Banding together
Shippers' associations give small shippers collective muscle.
By Chris Gillis
These days, liner carriers may be hungry for freight, but that doesn't mean they're willing to give small individual shippers a break on rates for ocean freight transportation services.
By combining cargo volumes, as well as their voices, through a shippers' association, small shippers believe they can more effectively attain the proper level of attention from the liner carriers that's afforded to their larger volume brethren.
'When we knock on the carrier's door for rates and service, the door is being opened,' said Ryan Turman, organizer and executive director of the recently launched Southeast Distribution Association (SEDA), a forest products shippers' association. 'We're given a seat at the table.'
The 12 founding SEDA members, comprising hardwood log and lumber shippers scattered along the East Coast and Ohio Valley, spent two years carefully developing the shippers' association. The tipping point for whether to ship their volumes individually or collectively came two years ago when U.S. exports suddenly began to increase.
'During the export boom, we couldn't secure good rates,' said Turman, who also serves as business development manager for Hillsville, Va.-based lumber shipper Turman-Mercer. 'Our only choice was to go to NVOCCs (non-vessel-operating common carriers) to get rates.'
While many of the SEDA members knew each other for years, they have never been part of a shippers' association. 'It came to the point that we needed more control and transparency with what was happening with our rates,' Turman said.

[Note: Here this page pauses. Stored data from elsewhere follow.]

Lemma alloc_loads_section_witness :
  wp (alloc 4096 toy_elf 3221229584 true 4188 3) (fun _ s' => level 0 s' /\
    (forall v, 0 <= v < 2 ^ 32 -> v / MMU_PAGE_SIZE = 3221229584 / MMU_PAGE_SIZE ->
       user_byte s' v = Some (if decide (3221229584 <= v < 3221229584 + 3)
                              then byte_at toy_elf (4188 - 4096 + (v - 3221229584)) else 0)) /\
    (exists d, translate (mem s') toy_root 3221229584 = Some d /\ write_protected_bit d = 1 /\ supervisor_bit d = 0) /\
    (forall v, 0 <= v < 2 ^ 32 -> v / MMU_PAGE_SIZE <> 3221229584 / MMU_PAGE_SIZE ->
       translate (mem s') toy_root v = translate toy_mem toy_root v)) (toy_mmu 3).
Proof.
  assert (translate toy_mem toy_root 3221229584 = None) as Htr by (by vm_compute).
  pose proof (alloc_loads_section 0 (toy_mmu 3) 4096 toy_elf 3221229584 true 4188 3 toy_frames) as H.
  change (root_table_ph (urp (toy_mmu 3))) with toy_root in H.
  change (mem (toy_mmu 3)) with toy_mem in H. rewrite Htr in H. apply H; clear H Htr.
  - lia.
  - done.
  - lia.
  - by apply toy_free_list.
  - done.
  - done.
  - apply (toy_free_list 3). lia.
  - apply toy_space_ok.
  - apply toy_elf_bytes.
  - lia.
  - unfold MMU_PAGE_SIZE. lia.
  - by vm_compute.
  - by vm_compute.
Defined.

(** The bytes that the program sees, by running the loader. *)
Example toy_elf_loaded :
  match elf_load 4096 toy_elf (set_free_frames 3 (set_mem (<[3489660928 / 4 := 0]> toy_mem) (toy_mmu 3))) with
  | Ret (entry, s) => entry = 3221229584 /\ map (user_byte s) [3221229583; 3221229584; 3221229586; 3221229587] =
      [Some 0; Some 171; Some 239; Some 0]
  | _ => False
  end.
Proof. vm_compute. done. Qed.

Lemma elf_load_returns_witness : balanced 0 0 (elf_load 4096 toy_elf) (fun entry => entry = 3221229584).
Proof.
  apply (elf_load_returns 4096 toy_elf); [lia || by split|apply toy_elf_bytes|lia|by vm_compute..|].
  apply (bool_decide_unpack _). by vm_compute.
Defined.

SEDA, with a current collective annual freight volume of about 10,000 TEUs and service contracts with five liner carriers, began moving its first containers in March.

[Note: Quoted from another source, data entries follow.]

(** C11. Forking: with a free slot and a block for the process, the next free
    slot becomes a new address space [h] and a child of the caller, and the
    caller's address space is copied to [h] by the MMU driver.  When that
    succeeds the call returns the pid of the child, which is a copy of the
    caller (its owner, open files, program counter, stack pointer and general
    registers, with 0 in the register of the result), and nothing else in the
    system changes: the MMU is as the copy left it.  When the copy fails the
    child exits again: the call fails and leaves no process behind.  Then the
    callbacks count that the block of the child happened to hold, which nobody
    initialises: their owners are woken as by any exit, an odd number of them is
    a null pointer that is followed, and a child that is process 0 or 1 is a
    panic.  The status register of the child is whatever the block held. *)
Theorem fork_correct fuel s p b q :
  let ps := procs s in
  procs_wf ps -> inv (pmmu ps) -> zget (_process ps) (_process_current ps) = Some (Some p) ->
  -1 <= _process_last ps -> _process_last ps + 1025 < 2 ^ 31 -> free ps q -> q <> _process_last ps -> (1024 < fuel)%nat ->
  exists pid u h w1 e w2,
    free ps pid /\ (forall r, free ps r -> dist (_process_last ps) pid <= dist (_process_last ps) r) /\
    mmu_init_userspace (pmmu ps) = Ret ((u, h), w1) /\ mmu_clone_userspace (p_userspace p) h w1 = Ret (e, w2) /\
    (0 <= e -> wp (_fork fuel (Some b)) (fun r s' => r = pid /\ s' =
       lset (MkProcs (zset (_process ps) pid (Some (child b p pid h))) (_process_current ps)
         (_process_last ps + 1 + dist (_process_last ps) pid) w2) s) s) /\
    (e < 0 -> pid < 2 -> _fork fuel (Some b) s = Panic) /\
    (e < 0 -> 2 <= pid -> Forall (fun cb => live ps (cb_owner cb)) (p_callback b) -> (length (p_callback b) < fuel)%nat ->
     if Nat.even (length (p_callback b)) then
       wp (_fork fuel (Some b)) (fun r s' => r = - ENOMEM /\ s' = lset (procs s') s /\ forall r', zget (_process (procs s')) r' =
         wake_if (wakes (evens (p_callback b)) r') <$> zget (_process ps) r') s
     else _fork fuel (Some b) s = Fault).
Proof.
  intros ps Hw Hi Hp Hl Hb Hq Hne Hf. pose proof (wf_slot _ _ _ Hw Hp) as Hcur.
  pose proof (init_userspace_ok _ Hi) as ([u h] & w1 & Hm & Hi1)%wp_run.
  pose proof (clone_userspace_ok (p_userspace p) h _ Hi1) as (e & w2 & Hcl & Hi2)%wp_run.
  destruct (process_create_eq fuel b (p_user p) (p_group p) ps q u h w1) as (pid & Hfree & Hmin & E); [done..|].
  assert (zget (_process ps) pid = Some None) as Hfz by (destruct Hfree as ([x|] & Hfz & Hfo); done).
  pose proof (wf_slot _ _ _ Hw Hfz) as Hpr.
  pose proof (fork_until_clone fuel s p b pid u h w1 e w2 Hw Hp Hfz E Hm Hcl) as Heq. fold ps in Heq.
  set (new := created b pid h (p_user p) (p_group p)) in *. set (t := zset (_process ps) pid (Some new)) in *.
  set (ps2 := MkProcs t _ _ w2) in *. assert (procs (lset ps2 s) = ps2) as Hps2 by apply procs_set.
  assert (zget t pid = Some (Some new)) as Hn by (unfold t; by rewrite (zget_zset_live _ _ _ _ _ Hfz), decide_True).
  assert (forall i, i <> pid -> zget t i = zget (_process ps) i) as Ho.
  { intros i Hi'. unfold t. by rewrite (zget_zset_live _ _ _ _ _ Hfz), decide_False. }
  assert (_process_current ps <> pid) as Hcp by congruence.
  assert (forall i, live ps i -> live ps2 i) as Hlive.
  { intros i [x Hx]. exists x. cbn. rewrite Ho; [done|]. congruence. }
  assert (procs_wf ps2) as Hw2.
  { split; cbn; [unfold t; rewrite length_zset; apply Hw|]. intros i x Hx. unfold t in Hx.
    rewrite (zget_zset_live _ _ _ _ _ Hfz) in Hx. case_decide; [|by apply Hw]. simplify_eq. by split. }
  exists pid, u, h, w1, e, w2. split_and!; try done; unfold wp; rewrite Heq.
  - intros He. rewrite (proj2 (Z.ltb_ge e 0)) by done.
    eapply wp_mono; [apply (wp_fork_child _ _ p pid b h); rewrite ?Hps2; [done|cbn; by rewrite Ho|done]|].
    intros r s' [-> ->]. split; [done|]. rewrite Hps2, lset_lset. unfold set_process, ps2, t.
    cbn [_process _process_current _process_last pmmu]. by rewrite zset_zset.
  - intros He Hge. rewrite (proj2 (Z.ltb_lt e 0)) by done. apply (fork_undo_panics _ _ new); [lia|by rewrite Hps2].
  - intros He Hge Hcb Hf'. rewrite (proj2 (Z.ltb_lt e 0)) by done.
    assert (Forall (fun cb => live ps2 (cb_owner cb)) (p_callback new)) as Hl2 by (eapply Forall_impl; [exact Hcb|]; intros cb; apply Hlive).
    destruct (Nat.even _) eqn:Hev.
    + eapply wp_mono; [apply (wp_fork_undo fuel _ new pid); rewrite ?Hps2; done || lia|].
      intros r s' (-> & Hs & Hs'). split; [done|]. split; [by rewrite lset_lset in Hs|]. intros r'. rewrite Hs', Hps2. cbn [_process ps2]. case_decide as Er; [subst r'; by rewrite Hfz|].
      by rewrite Ho.
    + apply (fork_undo_faults _ _ new); rewrite ?Hps2; done || lia.
Qed.
End processes.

'The concept is very appealing to forest product companies and our membership is growing quickly now that we have preferred rates established with our carrier partners,' Turman said.
'It was apparent to me that Anglo-American needed to take more control over the shipping process and our own rates,' added Graham Hill, president of Anglo-American Hardwoods and SEDA co-founder. 'By combining our container volumes in SEDA we were able to attract attention from carriers and negotiate our own contracts.'
Most SEDA members' freight departs East Coast ports destined for furniture, flooring and veneer manufacturers in the Far East, Europe and Middle East.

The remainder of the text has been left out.